Definition _requires_user_action (r : Response) : outcome bool :=
  match rsp_json r with
  | None => Ok false
  | Some body =>
    let! e := jget body (u "error") in
    let! code := jget (jor e (JObj [])) (u "code") in
    match code with
    | JStr s => Ok (in_strs s _ACTION_REQUIRED_RATE_LIMIT_CODES)
    | JArr _ | JObj _ => Raise (TypeError (u "unhashable type"))
    | _ => Ok false
    end
  end.

Section retry.
Context {U : UnicodeDb} {E : HttpEnv}.

Definition _is_rate_limited (r : Response) : bool :=
  match header r (u "retry-after") with Some _ => true | None => false end
  || match header r (u "x-ratelimit-remaining") with
     | Some v => str_eqb v (u "0") | None => false end
  || contains (u "secondary rate limit") (casefold (rsp_text r))
  || contains (u "rate limit exceeded") (casefold (rsp_text r)).

Definition _retry_reason (r : Response) (retry_rate_limited_403 : bool)
  : outcome (option str) :=
  if in_ints (rsp_status r) _TRANSIENT_STATUS_CODES then
    if rsp_status r =? 429 then
      let! action := _requires_user_action r in
      Ok (if action then None else Some (u "rate_limit"))
    else Ok (Some (u "server"))
  else if (rsp_status r =? 403) && retry_rate_limited_403 && _is_rate_limited r
  then Ok (Some (u "rate_limit"))
  else Ok None.

(** Python's max(0.0, x) and min(a, b) *)
Definition max0 (x : Q) : Q := if Qltb 0 x then x else 0.
(** random.uniform(a, b) *)
Definition uniform (tr : HttpTrace) (a b : Q) : Q := (a + (b - a) * env_random tr)%Q.

(** 2.0 ** (attempt - 1) is the exact power: up to 1,024 attempts it is a finite double; beyond,
    the program raises OverflowError here. *)
Definition _backoff_delay (tr : HttpTrace) (p : RetryPolicy) (attempt : Z) : Q :=
  let delay := pymin (base_delay_seconds p * inject_Z (2 ^ (attempt - 1)))
                     (max_delay_seconds p) in
  let delay :=
    if negb (Qeq_bool delay 0) && negb (Qeq_bool (jitter_ratio p) 0)
    then (delay * (1 + uniform tr 0 (jitter_ratio p)))%Q else delay in
  pymin delay (max_delay_seconds p).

══════

Lines from the one with "Raise (TypeError (u" through the final line of the listing above should be duplicated word for word, and nothing else included.

    | JArr _ | JObj _ => Raise (TypeError (u "unhashable type"))
    | _ => Ok false
    end
  end.

Section retry.
Context {U : UnicodeDb} {E : HttpEnv}.

Definition _is_rate_limited (r : Response) : bool :=
  match header r (u "retry-after") with Some _ => true | None => false end
  || match header r (u "x-ratelimit-remaining") with
     | Some v => str_eqb v (u "0") | None => false end
  || contains (u "secondary rate limit") (casefold (rsp_text r))
  || contains (u "rate limit exceeded") (casefold (rsp_text r)).

Definition _retry_reason (r : Response) (retry_rate_limited_403 : bool)
  : outcome (option str) :=
  if in_ints (rsp_status r) _TRANSIENT_STATUS_CODES then
    if rsp_status r =? 429 then
      let! action := _requires_user_action r in
      Ok (if action then None else Some (u "rate_limit"))
    else Ok (Some (u "server"))
  else if (rsp_status r =? 403) && retry_rate_limited_403 && _is_rate_limited r
  then Ok (Some (u "rate_limit"))
  else Ok None.

(** Python's max(0.0, x) and min(a, b) *)
Definition max0 (x : Q) : Q := if Qltb 0 x then x else 0.
(** random.uniform(a, b) *)
Definition uniform (tr : HttpTrace) (a b : Q) : Q := (a + (b - a) * env_random tr)%Q.

(** 2.0 ** (attempt - 1) is the exact power: up to 1,024 attempts it is a finite double; beyond,
    the program raises OverflowError here. *)
Definition _backoff_delay (tr : HttpTrace) (p : RetryPolicy) (attempt : Z) : Q :=
  let delay := pymin (base_delay_seconds p * inject_Z (2 ^ (attempt - 1)))
                     (max_delay_seconds p) in
  let delay :=
    if negb (Qeq_bool delay 0) && negb (Qeq_bool (jitter_ratio p) 0)
    then (delay * (1 + uniform tr 0 (jitter_ratio p)))%Q else delay in
  pymin delay (max_delay_seconds p).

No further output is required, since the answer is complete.